Para Angel, a dança é fundamental na educação e na saúde física e mental. “Luto para que as pessoas tenham um conhecimento mais profundo sobre seu corpo. Dança é vida. Quem gosta de dançar sabe que a dança pertence à própria existência humana”, diz a bailarina, que se orgulha de formar novos dançarinos ou profissionais que usam suas técnicas na medicina, como terapeutas corporais. “Não imaginava que minha carreira daria nisso. Sempre quis ter uma escola. Gosto de ensinar e ajudar os outros. Não vim ao mundo à toa. Acho que estou aqui para contribuir com as pessoas através da dança”.
Altos e baixos
A trajetória de Angel Vianna é marcada por conquistas, realizações e muitos prêmios. Mas a diva também sofreu grandes perdas, como a morte do marido, Klauss Vianna, em 1992, e a do filho, o bailarino e coreógrafo Rainer Vianna, em 1995. “Klauss tinha problemas cardíacos, mas abusava um pouco da alimentação”, conta.
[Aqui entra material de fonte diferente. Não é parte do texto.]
(** Bob signs up on [store0]: the response and the argument of the profile
    task are the same token record. *)
Lemma create_user_bob :
  create_user (OTP := string) InMemorySignup.create_user InMemorySignup.bob ()
    (request_start InMemory.store0)
  = (Returned (VDict [("user_id", VUuid 8%N);
                      ("access_token", VTuple [VStr "access"; VUuid 8%N]);
                      ("refresh_token", VStr "R2")]),
     {| store :=
          InMemory.set_users <["bob@b.com" := InMemorySignup.bob]>
            InMemory.store0;
        calls := [];
        background_tasks :=
          [{| func := create_profile;
              kwargs :=
                [("*args",
                  VTuple
                    [VDict [("user_id", VUuid 8%N);
                            ("access_token",
                             VTuple [VStr "access"; VUuid 8%N]);
                            ("refresh_token", VStr "R2")]])] |}] |}).
Proof.
  exact (proj1 (create_user_schedules_profile (OTP := string)
                  InMemorySignup.create_user InMemorySignup.bob ()
                  InMemory.store0 _ _ eq_refl)).
Defined.
Lemma loop_ok_fresh : forall c m tr b r,
  settings_ok D c -> scratch_ok D m -> wf_block D m b ->
  Forall (wf_block D m) (Reader c) ->
  (trimming D m = true ->
   hs <= DataEndOffset c /\
   DataEndOffset c <= ModifiedFooterOffset c /\
   ModifiedFooterOffset c <= OriginalFooterOffset c /\
   OriginalFooterOffset c + fs = BlockLength b) ->
  0 <= r <= readLength ->
  readLength <= Z.of_nat (length (m SystemBuffer)) ->
  loop_ok D readLength
    {| context := c; mem := m; trace := tr; blockNode := Some b;
       blockOffset := 0; readOffset := r |}.
Proof.
  intros c m tr b r Hset Hscr Hwf Hq Hov Hr Hbuf.
  destruct layout as (L1 & _).
  unfold loop_ok, reader_ok, held, cursor_ok. simpl.
  split; [|split; [exact Hr | exact Hbuf]].
  split; [exact Hset|]. split; [exact Hscr|]. split; [|exact Hq].
  split; [exact Hwf|].
  split; [destruct Hwf as (W1 & _); unfold is_u32 in W1; lia|].
  intros Ht. destruct (Hov Ht) as (O1 & O2 & O3 & O4).
  repeat split; try assumption.
  left. unfold is_u32 in L1. lia.
Qed.

(** The state in which the copy of a freshly dequeued, unsuppressed
    block starts: the whole rendering of the block is pending. *)
Lemma fresh_block_ready : forall s b rest tr2 c2 m2,
  loop_ok D readLength s ->
  Reader (context s) = b :: rest ->
  (BlockType b = PacketBlock /\
   trim_block D (set_Reader rest (context s))
     (store_field (mem s) ModifiedHeader (offsetof_HEADER_BlockType D) 0) b
   = (c2, m2)) \/
  (BlockType b = OtherBlock /\
   c2 = set_Reader rest (context s) /\
   m2 = store_field (mem s) ModifiedHeader (offsetof_HEADER_BlockType D) 0) ->
  let mid := {| context := c2; mem := m2; trace := tr2;
                blockNode := Some b; blockOffset := 0;
                readOffset := readOffset s |} in
  loop_ok D readLength mid /\
  pending D (held mid) m2
  = render D (SnapLength (context s)) (SnapLengthPad (context s)) (mem s) b /\
  same_settings (context s) c2 /\
  Reader c2 = rest /\
  RestartRequested c2 = RestartRequested (context s) /\
  m2 SystemBuffer = mem s SystemBuffer /\
  (forall a, m2 (BlockStorage a) = mem s (BlockStorage a)).
Proof.
  intros s b rest tr2 c2 m2 ((Hset & Hscr & _ & Hq) & Hro & Hbuf) Eq Hcase mid.
  unfold held in Hset, Hq. simpl in Hset, Hq.
  rewrite Eq in Hq. inversion Hq as [|x l Hwf Hrest]; subst x l.
  destruct (clear_mark D layout (mem s) Hscr) as (Hscr1 & Hmark & Hframe1).
  set (m1 := store_field (mem s) ModifiedHeader
               (offsetof_HEADER_BlockType D) 0) in *.
  destruct (blockData_not_scratch b) as [Nh Nf].
  assert (Hdata1 : m1 (blockData b) = mem s (blockData b))
    by (apply Hframe1; exact Nh).
  assert (Hwf1 : wf_block D m1 b)
    by (apply (wf_block_storage D (mem s)); assumption).
  assert (Hrender1 : render D (SnapLength (context s))
                       (SnapLengthPad (context s)) m1 b
                     = render D (SnapLength (context s))
                         (SnapLengthPad (context s)) (mem s) b)
    by (apply render_storage; exact Hdata1).
  assert (Hplain : forall c,
            trimming D m1 = false ->
            pending D (set_CurrentBlock (Some b) 0 c) m1
            = slice (m1 (blockData b)) 0 (BlockLength b)).
  { intros c Ht. rewrite pending_some.
    unfold view_offset, current_view. rewrite Ht. reflexivity. }
  assert (Hverbatim :
            forall tr,
              truncates D (SnapLength (context s)) m1 b = false ->
              loop_ok D readLength
                {| context := set_Reader rest (context s); mem := m1;
                   trace := tr; blockNode := Some b; blockOffset := 0;
                   readOffset := readOffset s |} /\
              pending D (set_CurrentBlock (Some b) 0
                           (set_Reader rest (context s))) m1
              = render D (SnapLength (context s))
                  (SnapLengthPad (context s)) (mem s) b /\
              same_settings (context s) (set_Reader rest (context s)) /\
              Reader (set_Reader rest (context s)) = rest /\
              RestartRequested (set_Reader rest (context s))
              = RestartRequested (context s) /\
              m1 SystemBuffer = mem s SystemBuffer /\
              (forall a, m1 (BlockStorage a) = mem s (BlockStorage a))).
  { intros tr Ht.
    split; [|split; [|split; [|split; [|split; [|split]]]]].
    - apply loop_ok_fresh; try assumption.
      + simpl. apply Forall_impl with (P := wf_block D (mem s));
          [|exact Hrest].
        intros x Hx. apply (wf_block_storage D (mem s)); [|exact Hx].
        apply Hframe1. apply blockData_not_scratch.
      + rewrite Hmark. discriminate.
    - rewrite (Hplain _ Hmark), <- Hrender1.
      unfold render. rewrite Ht. reflexivity.
    - unfold same_settings. simpl. auto.
    - reflexivity.
    - reflexivity.
    - apply Hframe1. discriminate.
    - intros a. apply Hframe1. discriminate. }
  destruct Hcase as [[Hp Htrim] | [Hp [-> ->]]].
  2:{ apply Hverbatim. unfold truncates. rewrite Hp. reflexivity. }
  destruct (truncates D (SnapLength (context s)) m1 b) eqn:Ht.
  2:{ rewrite (trim_block_verbatim D (set_Reader rest (context s)) m1 b
                 Hp Ht) in Htrim.
      injection Htrim as <- <-. now apply Hverbatim. }
  destruct (trim_block_truncating D layout padding
              (set_Reader rest (context s)) m1 b Hset Hscr1 Hwf1 Hp Ht)
    as (mt & Etrim & Mh & Mf & Mframe).
  rewrite Etrim in Htrim. injection Htrim as <- <-.
  simpl in Mh, Mf.
  destruct (truncation_sizes D layout padding (set_Reader rest (context s))
              m1 b Hset Hwf1 Hp Ht) as (Z1 & Z2 & Z3 & _).
  simpl in Z1, Z2, Z3.
  destruct Hwf1 as (W1 & W2 & W3).
  destruct (W3 Hp) as (B1 & B2 & B3 & B4).
  destruct layout as (L1 & L2 & _).
  assert (Hdata2 : mt (blockData b) = m1 (blockData b))
    by (apply Mframe; assumption).
  assert (Hmark2 : trimming D mt = true).
  { unfold trimming. rewrite Mh, overlay_header_mark; try assumption.
    - apply negb_true_iff, Z.eqb_neq. exact B1.
    - unfold is_u32 in *. lia. }
  split; [|split; [|split; [|split; [|split; [|split]]]]].
  - apply loop_ok_fresh; try assumption.
    + split.
      * rewrite Mh. apply overlay_header_length; [exact layout|].
        unfold is_u32 in *. lia.
      * rewrite Mf. apply overlay_footer_length; [exact layout | |];
          unfold is_u32 in *; lia.
    + apply (wf_block_storage D m1); [exact Hdata2|].
      split; [exact W1|]. split; [exact W2 | exact W3].
    + simpl. apply Forall_impl with (P := wf_block D (mem s));
        [|exact Hrest].
      intros x Hx. apply (wf_block_storage D (mem s)); [|exact Hx].
      destruct (blockData_not_scratch x) as [Xh Xf].
      rewrite Mframe by assumption. apply Hframe1. exact Xh.
    + intros _. simpl. unfold is_u32 in *. lia.
    + rewrite Mframe by discriminate.
      rewrite Hframe1 by discriminate. exact Hbuf.
  - unfold mid, held. simpl. rewrite pending_some.
    unfold view_offset, current_view. rewrite Hmark2.
    unfold overlay_offset, overlay_view. simpl.
    destruct (Z.leb_spec (BlockLength b - fs) 0);
      [unfold is_u32 in *; lia|].
    simpl. rewrite Mh, Mf, Hdata2.
    rewrite <- Hrender1. unfold render. rewrite Ht.
    replace (hs + SnapLength (context s) - hs)
      with (SnapLength (context s)) by lia.
    replace (hs + SnapLength (context s) + SnapLengthPad (context s)
             - (hs + SnapLength (context s)))
      with (SnapLengthPad (context s)) by lia.
    reflexivity.
  - unfold same_settings. simpl. auto.
  - reflexivity.
  - reflexivity.
  - rewrite Mframe by discriminate. apply Hframe1. discriminate.
  - intros a. rewrite Mframe by discriminate. apply Hframe1. discriminate.
Qed.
Mal havia se refeito da perda do marido, a bailarina teve outro baque. O corpo do filho, de 37 anos, foi encontrado em uma praia, afogado, após dois dias desaparecido. “Quando Rainer morreu, eu fiquei arrasada. Tive que fazer terapia para aguentar ficar sem os dois”, revela a bailarina.
Na mesma época, ela buscou conforto com a família em Minas, mas fraturou a perna direita ao levar um tombo no supermercado. “Pisei no ketchup que estava no chão e caí. Fiz uma cirurgia e botei sete parafusos na perna”, lembra ela, que voltou ao Rio após se recuperar. “O Rio me abraçou”.